_WHAT IS NEEDED_
What do the lines from the top of the data through the line with "Definition GetLabel (offset" say? Quote them exactly and include both ends.

Records from a data collection
Definition GetIndexedOperand (it : InstructionIndexType) (index : Z) : outcome Operand :=
  _ ← SLICER_CHECK (negb (index =? kNoIndex));
  match it with
  | kIndexStringRef => Ret (Indexed String index)
  | kIndexTypeRef => Ret (Indexed Type_ index)
  | kIndexFieldRef => Ret (Indexed Field index)
  | kIndexMethodRef | kIndexMethodAndProtoRef => Ret (Indexed Method index)
  | kIndexMethodHandleRef => Ret (Indexed MethodHandle index)
  | _ => Stop
  end.

Definition GetSecondIndexedOperand (it : InstructionIndexType) (index : Z) : outcome Operand :=
  _ ← SLICER_CHECK (negb (index =? kNoIndex));
  _ ← SLICER_CHECK (bool_decide (it = kIndexMethodAndProtoRef));
  Ret (Indexed Proto index).

Definition GetLabel (offset : Z) : Operand := CodeLocation (U32 offset).

Definition DecodeBytecode (ptr : list Z) (offset : Z) : outcome LirInstruction :=
  d ← DecodeInstruction ptr;
  let op := dec_opcode d in
  let it := GetIndexTypeFromOpcode op in
  let ret ops := Ret (Bytecode op ops) in
  match GetFormatFromOpcode op with
  | k10x => ret []
  | k12x | k22x | k32x => ret [dec_regA d; dec_regB d]
  | k11n | k21s | k31i => ret [dec_regA d; Const32 (vB d)]
  | k11x => ret [dec_regA d]
  | k10t | k20t | k30t => ret [GetLabel (offset + S32 (vA d))]
  | k21t | k31t => ret [dec_regA d; GetLabel (offset + S32 (vB d))]
  | k23x => ret [dec_regA d; dec_regB d; dec_regC d]
  | k22t => ret [dec_regA d; dec_regB d; GetLabel (offset + S32 (vC d))]
  | k22b | k22s => ret [dec_regA d; dec_regB d; Const32 (vC d)]
  | k22c => i ← GetIndexedOperand it (vC d); ret [dec_regA d; dec_regB d; i]
  | k21c | k31c => i ← GetIndexedOperand it (vB d); ret [dec_regA d; i]
  | k35c =>
      _ ← SLICER_CHECK (vA d <=? 5);
      i ← GetIndexedOperand it (vB d);
      ret [VRegList (take (Z.to_nat (vA d)) (arg d)); i]
  | k3rc => i ← GetIndexedOperand it (vB d); ret [VRegRange (vC d) (vA d); i]
  | k45cc =>
      _ ← SLICER_CHECK (vA d <=? 5);
      let first := if 1 <? vA d then [vC d] else [] in
      i ← GetIndexedOperand it (vB d);
      h ← GetSecondIndexedOperand it (nth 4 (arg d) 0);
      ret [VRegList (first ++ take (Z.to_nat (vA d) - 1) (arg d)); i; h]
  | k4rcc =>
      i ← GetIndexedOperand it (vB d);
      h ← GetSecondIndexedOperand it (nth 4 (arg d) 0);
      ret [VRegRange (vC d) (vA d); i; h]
  | k21h =>
      if op =? OP_CONST_HIGH16 then ret [dec_regA d; Const32 (U32 (vB d << 16))]
      else if op =? OP_CONST_WIDE_HIGH16 then ret [dec_regA d; Const64 (U64 (vB d << 48))]
      else Stop
  | k51l => ret [dec_regA d; Const64 (vB_wide d)]
  | k20bc | k22cs | k35ms | k3rms | k35mi | k3rmi => Stop
  end.

End CodeIr.

Module SlicerProofs.
Export CodeIr.
Local Open Scope Z_scope.
Local Open Scope cint_scope.

#[local] Arguments Z.shiftl : simpl never.
#[local] Arguments Z.shiftr : simpl never.
#[local] Arguments Z.land : simpl never.

(** ** Inverting a successful computation *)
Lemma bind_Ret {A B} (m : outcome A) (f : A -> outcome B) b :
  m ≫= f = Ret b -> exists a, m = Ret a /\ f a = Ret b.
Proof. destruct m; simpl; [eauto|done..]. Qed.

Lemma SLICER_CHECK_Ret b x : SLICER_CHECK b = Ret x -> b = true.
Proof. by destruct b. Qed.
Lemma assert_Ret b x : assert_ b = Ret x -> b = true.
Proof. by destruct b. Qed.
Lemma deref_Ret {A} (o : option A) x : deref o = Ret x -> o = Some x.
Proof. destruct o; simpl; congruence. Qed.
Lemma operands_size_Ret ops n x : operands_size ops n = Ret x -> length ops = n.
Proof. unfold operands_size. case_bool_decide; done. Qed.

Ltac inv_ret H :=
  repeat lazymatch type of H with
  | (_ ≫= _) = Ret _ =>
      let x := fresh "x" in let E := fresh "E" in
      apply bind_Ret in H as (x & E & H)
  | (let (_, _) := ?p in _) = Ret _ => destruct p as [? ?]; cbn [fst snd] in *
  end.
Ltac inv_checks :=
  repeat match goal with
  | H : SLICER_CHECK _ = Ret _ |- _ => apply SLICER_CHECK_Ret in H
  | H : assert_ _ = Ret _ |- _ => apply assert_Ret in H
  | H : deref _ = Ret _ |- _ => apply deref_Ret in H
  | H : operands_size _ _ = Ret _ |- _ => apply operands_size_Ret in H
  | H : Ret _ = Ret _ |- _ => injection H as H; subst
  | H : (_ =? _) = true |- _ => apply Z.eqb_eq in H
  | H : (_ <=? _) = true |- _ => apply Z.leb_le in H
  | H : (_ <? _) = true |- _ => apply Z.ltb_lt in H
  end.

(** ** Fields *)
Lemma land_small n a : 0 <= n -> a & (2 ^ n - 1) = a -> in_u n a.
Proof. intros Hn H. rewrite land_mask in H by done. rewrite <- H. by apply wrap_in_u. Qed.

Lemma land_wrap n a : 0 <= n -> a & (2 ^ n - 1) = wrap n a.
Proof. apply land_mask. Qed.

Lemma Pack_16_Ret a u : Pack_16 a = Ret u -> in_u 16 a /\ u = a.
Proof.
  unfold Pack_16. intros H. inv_ret H. inv_checks.
  split; [by apply (land_small 16)|done].
Qed.

Lemma Pack_16_ok a : in_u 16 a -> Pack_16 a = Ret a.
Proof.
  intros H. unfold Pack_16. rewrite (land_wrap 16), wrap_small by done. by rewrite Z.eqb_refl.
Qed.

Lemma Pack_Z_8_Ret a u : Pack_Z_8 a = Ret u -> in_u 8 a /\ u = a.
Proof.
  unfold Pack_Z_8. intros H. inv_ret H. inv_checks.
  split; [by apply (land_small 8)|done].
Qed.

Lemma Pack_8_8_Ret a b u : Pack_8_8 a b = Ret u -> in_u 8 a /\ in_u 8 b /\ u = a * 256 + b.
Proof.
  unfold Pack_8_8. intros H. inv_ret H. inv_checks.
  rewrite E, E0. apply (land_small 8) in E, E0; [|done..].
  split; [done|]. split; [done|].
  rewrite lor_shiftl_add by done. apply wrap_small. unfold in_u in *. lia.
Qed.

Lemma Pack_4_4_8_Ret a b c u : Pack_4_4_8 a b c = Ret u ->
  in_u 4 a /\ in_u 4 b /\ in_u 8 c /\ u = a * 4096 + b * 256 + c.
Proof.
  unfold Pack_4_4_8. intros H. inv_ret H. inv_checks.
  rewrite E, E0, E1. apply (land_small 4) in E, E0; [|done..]. apply (land_small 8) in E1; [|done].
  split_and!; [done..|].
  replace (a << 12) with ((a << 4) << 8) by (by rewrite Z.shiftl_shiftl).
  rewrite <- Z.shiftl_lor, !lor_shiftl_add by done.
  rewrite wrap_small; unfold in_u in *; lia.
Qed.

Lemma Pack_4_4_4_4_Ret a b c d u : Pack_4_4_4_4 a b c d = Ret u ->
  in_u 4 a /\ in_u 4 b /\ in_u 4 c /\ in_u 4 d /\ u = a * 4096 + b * 256 + c * 16 + d.
Proof.
  unfold Pack_4_4_4_4. intros H. inv_ret H. inv_checks.
  rewrite E, E0, E1, E2. apply (land_small 4) in E, E0, E1, E2; [|done..].
  split_and!; [done..|].
  replace (a << 12) with (((a << 4) << 4) << 4) by (by rewrite !Z.shiftl_shiftl).
  replace (b << 8) with ((b << 4) << 4) by (by rewrite !Z.shiftl_shiftl).
  rewrite <- !Z.shiftl_lor, !lor_shiftl_add by done.
  rewrite wrap_small; unfold in_u in *; lia.
Qed.

(** Reading the fields of a packed unit. *)
Lemma OpcodeFromBytecode_mod u : OpcodeFromBytecode u = u mod 256.
Proof. unfold OpcodeFromBytecode. by rewrite (land_wrap 8). Qed.
Lemma InstAA_div u : InstAA u = u / 256.
Proof. unfold InstAA. by rewrite Z.shiftr_div_pow2. Qed.
Lemma InstB_div u : InstB u = u / 4096.
Proof. unfold InstB. by rewrite Z.shiftr_div_pow2. Qed.
Lemma InstA_div u : InstA u = (u / 256) mod 16.
Proof. unfold InstA. by rewrite (land_wrap 4), Z.shiftr_div_pow2. Qed.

_COMPLETED EXERCISE_
Definition GetIndexedOperand (it : InstructionIndexType) (index : Z) : outcome Operand :=
  _ ← SLICER_CHECK (negb (index =? kNoIndex));
  match it with
  | kIndexStringRef => Ret (Indexed String index)
  | kIndexTypeRef => Ret (Indexed Type_ index)
  | kIndexFieldRef => Ret (Indexed Field index)
  | kIndexMethodRef | kIndexMethodAndProtoRef => Ret (Indexed Method index)
  | kIndexMethodHandleRef => Ret (Indexed MethodHandle index)
  | _ => Stop
  end.

Definition GetSecondIndexedOperand (it : InstructionIndexType) (index : Z) : outcome Operand :=
  _ ← SLICER_CHECK (negb (index =? kNoIndex));
  _ ← SLICER_CHECK (bool_decide (it = kIndexMethodAndProtoRef));
  Ret (Indexed Proto index).

Definition GetLabel (offset : Z) : Operand := CodeLocation (U32 offset).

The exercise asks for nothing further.